PROBLEM REQUIREMENTS: Where in the material does the word "consumed" appear? Copy each line that has it.

SOURCE MATERIAL:
========

(* ===== verification/Seam.v ===== *)
(** * The seam engine ([src/src/hir/seam.rs], [check/transfer.rs])

    At each hop of a transfer the compiler shows that what a consumer relies on
    still holds after the hop.  The state is a tag and a value for each named
    location; a relaxed transfer loses what it knew of the published locations.
    The obligations go to [z3], to one process that stays and answers one
    obligation after the other. *)

From stdpp Require Import base list strings gmap.
From Stdlib Require Import ZArith Lia Ascii.
From S2P Require Import Prelude Syntax Smt.
Open Scope Z_scope.
Open Scope vx_scope.

(** ** The state at a seam *)

Inductive Tag : Type := Bot | Const | Top.
#[export] Instance Tag_eq_dec : EqDecision Tag.
Proof. solve_decision. Defined.

Record Cell : Type := mkCell { cell_tag : Tag; cell_value : Z }.
Definition Cell_constant (v : Z) : Cell := mkCell Const v.
Definition Cell_top : Cell := mkCell Top 0.

Definition AbsState : Type := list (string * Cell).

Inductive Transfer : Type :=
| Sync
| Relaxed (published : list string).

Record Contract : Type := mkContract { premise : string * Z; conclusion : string * Z }.

(** A counterexample is the lines of the solver's model. *)
Inductive Verdict : Type := Accept | Reject (counterexample : list string).

Definition apply_transfer (state : AbsState) (t : Transfer) : AbsState :=
  match t with
  | Sync => state
  | Relaxed published => (fun nc => if existsb (fun p => bool_decide (p = nc.1)) published then (nc.1, Cell_top) else nc) <$> state
  end.

(** ** Scripts *)

Definition VAL_BITS : Z := 64.

Definition hex_char (d : Z) : ascii := ascii_of_nat (Z.to_nat (if d <? 10 then 48 + d else 87 + d)).

(** The last [k] digits of [v] in base sixteen. *)
Fixpoint hex_digits (k : nat) (v : Z) (acc : string) : string :=
  match k with O => acc | S k => hex_digits k (v / 16) (String (hex_char (v mod 16)) acc) end.

Definition hex (v : Z) : string := "#x" +:+ hex_digits (Z.to_nat (VAL_BITS / 4)) (Z.land v (umax VAL_BITS)) "".

Definition nl : string := String "010" "".

Definition PREAMBLE : string :=
  "(set-option :produce-models true)" +:+ nl +:+
  "(set-logic QF_BV)" +:+ nl +:+
  "(define-fun BOT () (_ BitVec 2) #b00)" +:+ nl +:+
  "(define-fun CONST () (_ BitVec 2) #b01)" +:+ nl +:+
  "(define-fun TOP () (_ BitVec 2) #b11)" +:+ nl.

Definition cell_smt (name : string) (cell : Cell) : string :=
  "(declare-const tag_" +:+ name +:+ " (_ BitVec 2))" +:+ nl +:+
  "(declare-const val_" +:+ name +:+ " (_ BitVec 64))" +:+ nl +:+
  match cell_tag cell with
  | Const =>
      "(assert (= tag_" +:+ name +:+ " CONST))" +:+ nl +:+
      "(assert (= val_" +:+ name +:+ " " +:+ hex (cell_value cell) +:+ "))" +:+ nl
  | Top => "(assert (= tag_" +:+ name +:+ " TOP))" +:+ nl
  | Bot => "(assert (= tag_" +:+ name +:+ " BOT))" +:+ nl
  end.

Definition state_smt (post : AbsState) : string := foldr (fun nc s => cell_smt nc.1 nc.2 +:+ s) "" post.

Definition value_goal_smt (c : Contract) : string :=
  let (pn, pv) := premise c in
  let (cn, cv) := conclusion c in
  "(assert (and (= tag_" +:+ pn +:+ " CONST) (= val_" +:+ pn +:+ " " +:+ hex pv +:+ ")))" +:+ nl +:+
  "(assert (not (and (= tag_" +:+ cn +:+ " CONST) (= val_" +:+ cn +:+ " " +:+ hex cv +:+ "))))" +:+ nl +:+
  "(check-sat)" +:+ nl +:+
  "(get-value (val_" +:+ cn +:+ " tag_" +:+ cn +:+ "))" +:+ nl.

Definition buffers_goal_smt (consumed : list string) : string :=
  let disj := spaced ((fun b => "(= tag_" +:+ b +:+ " TOP)") <$> consumed) in
  "(assert (or " +:+ disj +:+ "))" +:+ nl +:+ "(check-sat)" +:+ nl +:+
  foldr (fun b s => "(get-value (tag_" +:+ b +:+ " val_" +:+ b +:+ "))" +:+ nl +:+ s) "" consumed.

Definition value1_goal_smt (buffer : string) (expected : Z) : string :=
  "(assert (not (= val_" +:+ buffer +:+ " " +:+ hex expected +:+ ")))" +:+ nl +:+ "(check-sat)" +:+ nl +:+
  "(get-value (tag_" +:+ buffer +:+ " val_" +:+ buffer +:+ "))" +:+ nl.

(** ** One script, one process *)

Inductive SeamError : Type := Missing | Closed | NoAnswer | Unexpected (lines : list string).

Fixpoint starts_with (p s : string) : bool :=
  match p, s with
  | EmptyString, _ => true
  | String c p, String d s => Ascii.eqb c d && starts_with p s
  | _, _ => false
  end.

Section solver.
Context `{Z3}.

Definition run_z3 (script : string) : result (bool * list string) SeamError :=
  match z3 script with
  | None => Err Missing
  | Some text =>
      match head (filter (fun l => l = "sat" \/ l = "unsat") text) with
      | Some v =>
          if decide (v = "sat") then Ok (true, filter (fun l => starts_with "((" l || starts_with "(val_" l = true) text) else Ok (false, [])
      | None => Err (Unexpected text)
      end
  end.

Definition verdict_of (r : result (bool * list string) SeamError) : result Verdict SeamError :=
  match r with
  | Ok (violable, model) => Ok (if violable then Reject model else Accept)
  | Err e => Err e
  end.

Definition check_seam (reached : AbsState) (t : Transfer) (c : Contract) : result Verdict SeamError :=
  let post := apply_transfer reached t in
  verdict_of (run_z3 (PREAMBLE +:+ state_smt post +:+ value_goal_smt c)).

Definition check_seam_buffers (reached : AbsState) (t : Transfer) (consumed : list string) : result Verdict SeamError :=
  match consumed with
  | [] => Ok Accept
  | _ => let post := apply_transfer reached t in
         verdict_of (run_z3 (PREAMBLE +:+ state_smt post +:+ buffers_goal_smt consumed))
  end.

(** ** The process that stays

    A pipe is what was written to the process, and how many of its lines were read. *)

Record Pipe : Type := mkPipe { written : string; lines_read : nat }.
Definition Solver : Type := option Pipe.

Definition SENTINEL : string := "<<SEAM-DONE>>".

Definition Solver_start : option Pipe := (fun _ => mkPipe PREAMBLE 0) <$> z3 PREAMBLE.
Definition Solver_new : Solver := Solver_start.

Fixpoint drop_quotes (l : list ascii) : list ascii :=
  match l with c :: l => if Ascii.eqb c quote_mark then drop_quotes l else c :: l | [] => [] end.
Definition trim_quotes (s : string) : string :=
  String.string_of_list_ascii (reverse (drop_quotes (reverse (drop_quotes (String.list_ascii_of_string s))))).

(** The lines up to the sentinel: how many, the last answer and the others. *)
Fixpoint read_reply (lines : list string) (sat : option bool) (model : list string) : option (nat * option bool * list string) :=
  match lines with
  | [] => None
  | t :: lines =>
      if decide (trim_quotes t = SENTINEL) then Some (1%nat, sat, model)
      else (fun '(n, sat, model) => (S n, sat, model)) <$>
        (if decide (t = "sat") then read_reply lines (Some true) model
         else if decide (t = "unsat") then read_reply lines (Some false) model
         else if decide (t = "") then read_reply lines sat model
         else if starts_with "(error" t then read_reply lines sat model
         else read_reply lines sat (model ++ [t]))
  end.

(** What the process has read when it answers the obligation. *)
Definition query_text (body : string) (pipe : Pipe) : string :=
  written pipe +:+ ("(push 1)" +:+ nl +:+ body +:+ "(pop 1)" +:+ nl +:+ "(echo " +:+ quoted SENTINEL +:+ ")" +:+ nl).

Definition query (body : string) (s : Solver) : Solver * result (bool * list string) SeamError :=
  match s with
  | None => (s, Err Missing)
  | Some pipe =>
      let text := query_text body pipe in
      match lines ← z3 text; read_reply (drop (lines_read pipe) lines) None [] with
      | Some (n, sat, model) =>
          (Some (mkPipe text (lines_read pipe + n)), match sat with Some v => Ok (v, model) | None => Err NoAnswer end)
      | None => (Some (mkPipe text (lines_read pipe)), Err Closed)
      end
  end.

Definition Solver_check_seam (reached : AbsState) (t : Transfer) (c : Contract) (s : Solver) : Solver * result Verdict SeamError :=
  let post := apply_transfer reached t in
  let (s, r) := query (state_smt post +:+ value_goal_smt c) s in (s, verdict_of r).

Definition Solver_check_seam_buffers (reached : AbsState) (t : Transfer) (consumed : list string) (s : Solver) : Solver * result Verdict SeamError :=
  match consumed with
  | [] => (s, Ok Accept)
  | _ => let post := apply_transfer reached t in
         let (s, r) := query (state_smt post +:+ buffers_goal_smt consumed) s in (s, verdict_of r)
  end.

Definition Solver_check_seam_value (reached : AbsState) (t : Transfer) (buffer : string) (expected : Z) (s : Solver) : Solver * result Verdict SeamError :=
  let post := apply_transfer reached t in
  let (s, r) := query (state_smt post +:+ value1_goal_smt buffer expected) s in (s, verdict_of r).
End solver.

Example hex_full_width : hex 70000 = "#x0000000000011170" /\ hex (umax 64) = "#xffffffffffffffff".
Proof. by vm_compute. Qed.
Lemma read_reply_spec ls l sat model : Forall response ls -> trim_quotes l = SENTINEL ->
  exists model', read_reply (ls ++ [l]) sat model = Some (S (length ls), foldl step_sat sat ls, model').
Proof.
  intros H Hl. revert sat model. induction H as [|x ls Hx _ IH]; intros sat model; cbn [app read_reply]; [rewrite decide_True by done; by eexists|].
  rewrite decide_False by (by apply response_not_sentinel). cbn [foldl length]. unfold step_sat at 2.
  repeat case_decide; try (destruct (starts_with "(error" x)); match goal with |- context [read_reply _ ?s ?m] => destruct (IH s m) as [m' ->]; by exists m' end.
Qed.

(** Well-formed commands that leave every scope closed. *)
Record transcript (cmds : list sexp) (read : list command) : Prop := {
  tr_ok : Forall sexp_ok cmds;
  tr_read : mapM read_command cmds = Some read;
  tr_scopes : scopes_after read [] [] = (pre_ctx, []);
  tr_wf : Forall ctx_wf (checks read [] []);
  tr_legal : forall s n, s ∈ cmds -> declared_word s = Some n -> legal_symbol n;
}.

Lemma transcript_script cmds read : transcript cmds read -> script_wf cmds read.
Proof. by intros []. Qed.

Lemma preamble_ok : Forall sexp_ok preamble_forms.
Proof. unfold preamble_forms. repeat (constructor; [cbn; split_and!; try done; by left|]). constructor. Qed.

Lemma preamble_transcript : transcript preamble_forms (Other :: Other :: pre_ctx).
Proof.
  split; [apply preamble_ok|done|done|constructor|]. intros s n Hs Hd. unfold preamble_forms in Hs. rewrite !elem_of_cons, elem_of_nil in Hs.
  destruct_or!; subst; try done; injection Hd as <-; (split; [done|]); (split; [done|set_solver]).
Qed.

Lemma frame_ok body : Forall sexp_ok body -> Forall sexp_ok (frame_forms body).
Proof.
  intros H. unfold frame_forms. constructor; [cbn; split_and!; try done; by left|]. apply Forall_app. split; [done|]. constructor; [|constructor]. cbn. split_and!; try done; by left.
Qed.

Lemma sentinel_ok : sexp_ok (echo SENTINEL).
Proof. cbn. split_and!; try done; by left. Qed.

Lemma body_no_echo post terms asks : Forall no_echo (frame_forms (body_forms post terms asks)).
Proof.
  assert (forall ts, Forall no_echo (assert_ <$> ts)) as Ha by (intros ts; by apply Forall_fmap, Forall_true).
  unfold frame_forms, body_forms, goal_forms. constructor; [done|]. rewrite !Forall_app, Forall_cons. split_and!; [|apply Ha|done|by apply Forall_fmap, Forall_true|by constructor].
  unfold state_forms. induction post as [|[n c] post IH]; [constructor|]. cbn [flat_map]. apply Forall_app. split; [|done]. unfold cell_forms. apply Forall_app. split; [by repeat constructor|apply Ha].
Qed.

(** An obligation after a transcript: its context is the last that is checked. *)
Section extend.
Context (cmds : list sexp) (read : list command) (post : AbsState) (terms : list sexp) (asks : list (string * string)) (Ps : list (memory -> bool)).
Context (before : transcript cmds read) (ob : obligation post terms asks Ps).
(* ===== verification/SeamHop.v ===== *)
(** * What hops and topologies report

    A relaxed hop into a memory that the hardware does not keep coherent is never
    let through, and no other hop is refused; a declared topology that the checker
    accepts can be told from every other and reaches its memory. *)

From stdpp Require Import base list strings gmap sorting.
From Stdlib Require Import ZArith Lia Ascii.
From S2P Require Import Prelude Syntax Arch Memory Routing Dijkstra Reach Capacity Smt Seam SeamSound SeamVerdict SeamCheck.
Open Scope Z_scope.
Open Scope vx_scope.

(** ** Hops *)

Section hop.
Context `{Z3}.

Definition known_ok (known_val : option Z) : Prop := forall v, known_val = Some v -> u64 v.

Lemma seam_state_ok buffer known_val : good_name buffer -> known_ok known_val -> state_ok (seam_state buffer known_val).
Proof.
  intros Hb Hk. split; [apply NoDup_singleton|]. intros n c Hin%list_elem_of_singleton. injection Hin as -> ->. split; [done|]. cbn. destruct known_val as [v|]; [by apply Hk|done].
Qed.

Lemma published_hop relaxed buffer : buffer ∈ published_by (seam_transfer relaxed buffer) <-> relaxed = true.
Proof. destruct relaxed; set_solver. Qed.

(** What is put to the process that stays. *)
Definition hop_query (relaxed : bool) (buffer : string) (known_val : option Z) : string :=
  state_smt (apply_transfer (seam_state buffer known_val) (seam_transfer relaxed buffer)) +:+
  match known_val with Some v => value1_goal_smt buffer v | None => buffers_goal_smt [buffer] end.

Definition hop_verdict (relaxed : bool) (buffer : string) (known_val : option Z) (s : Solver) : Solver * result Verdict SeamError :=
  match known_val with
  | Some v => Solver_check_seam_value (seam_state buffer known_val) (seam_transfer relaxed buffer) buffer v s
  | None => Solver_check_seam_buffers (seam_state buffer known_val) (seam_transfer relaxed buffer) [buffer] s
  end.

Lemma hop_verdict_exact relaxed buffer known_val s s' r : good_name buffer -> known_ok known_val -> in_sync s ->
  hop_verdict relaxed buffer known_val s = (s', r) ->
  in_sync s' /\ (forall v, r = Ok v -> rejects v <-> relaxed = true) /\
  forall p, s = Some p -> decides (query_text (hop_query relaxed buffer known_val) p) -> exists v, r = Ok v.
Proof.
  intros Hb Hk Hs Hv. pose proof (seam_state_ok buffer known_val Hb Hk) as Hok. pose proof (published_hop relaxed buffer) as Hpub. set (t := seam_transfer relaxed buffer) in *. pose proof (apply_transfer_ok _ t Hok) as Hok'.
  assert (buffer ∈ (seam_state buffer known_val).*1) as Hin by set_solver. assert (buffer ∈ (apply_transfer (seam_state buffer known_val) t).*1) as Hin' by (by rewrite apply_transfer_names).
  unfold hop_verdict, hop_query in *. destruct known_val as [v|].
  - unfold Solver_check_seam_value in Hv. fold t. rewrite value_text in *. destruct (query _ s) as [s1 q] eqn:Eq. injection Hv as <- <-.
    destruct (solver_verdict _ _ _ _ _ _ _ Hs (value_obligation _ _ v Hok' Hin' (Hk v eq_refl)) Eq) as (H1 & H2 & H3). split_and!; [done| |].
    + intros w Hw. rewrite (H2 w Hw), (value_rejects _ t buffer v Hok Hin (Hk v eq_refl)). unfold kept. rewrite Hpub. split.
      * intros Hn. destruct relaxed; [done|]. exfalso. apply Hn. split; [|done]. eexists. split; [by left|done].
      * intros -> [_ Hn]. by apply Hn.
    + intros p Hp Hd. destruct (H3 p Hp Hd) as [_ ?]. done.
  - unfold Solver_check_seam_buffers in Hv. fold t. rewrite buffers_text in * by done. destruct (query _ s) as [s1 q] eqn:Eq. injection Hv as <- <-.
    assert (Forall (fun b => b ∈ (seam_state buffer None).*1) [buffer]) as Hall by (by constructor).
    assert (Forall (fun b => b ∈ (apply_transfer (seam_state buffer None) t).*1) [buffer]) as Hall' by (by constructor).
    destruct (solver_verdict _ _ _ _ _ _ _ Hs (buffers_obligation _ [buffer] Hok' ltac:(done) Hall') Eq) as (H1 & H2 & H3). split_and!; [done| |].
    + intros w Hw. rewrite (H2 w Hw), (buffers_reject _ t [buffer] Hok ltac:(done) Hall). split.
      * intros (b & ->%list_elem_of_singleton & [Ht|Hp]); [|by apply Hpub]. destruct Ht as (c & Hc%list_elem_of_singleton & Ht). by injection Hc as ->.
      * intros Hr. exists buffer. split; [by left|]. right. by apply Hpub.
    + intros p Hp Hd. destruct (H3 p Hp Hd) as [_ ?]. done.
Qed.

========

WRITTEN ANSWER:
Definition buffers_goal_smt (consumed : list string) : string :=
  let disj := spaced ((fun b => "(= tag_" +:+ b +:+ " TOP)") <$> consumed) in
  foldr (fun b s => "(get-value (tag_" +:+ b +:+ " val_" +:+ b +:+ "))" +:+ nl +:+ s) "" consumed.
Definition check_seam_buffers (reached : AbsState) (t : Transfer) (consumed : list string) : result Verdict SeamError :=
  match consumed with
         verdict_of (run_z3 (PREAMBLE +:+ state_smt post +:+ buffers_goal_smt consumed))
Definition Solver_check_seam_buffers (reached : AbsState) (t : Transfer) (consumed : list string) (s : Solver) : Solver * result Verdict SeamError :=
  match consumed with
         let (s, r) := query (state_smt post +:+ buffers_goal_smt consumed) s in (s, verdict_of r)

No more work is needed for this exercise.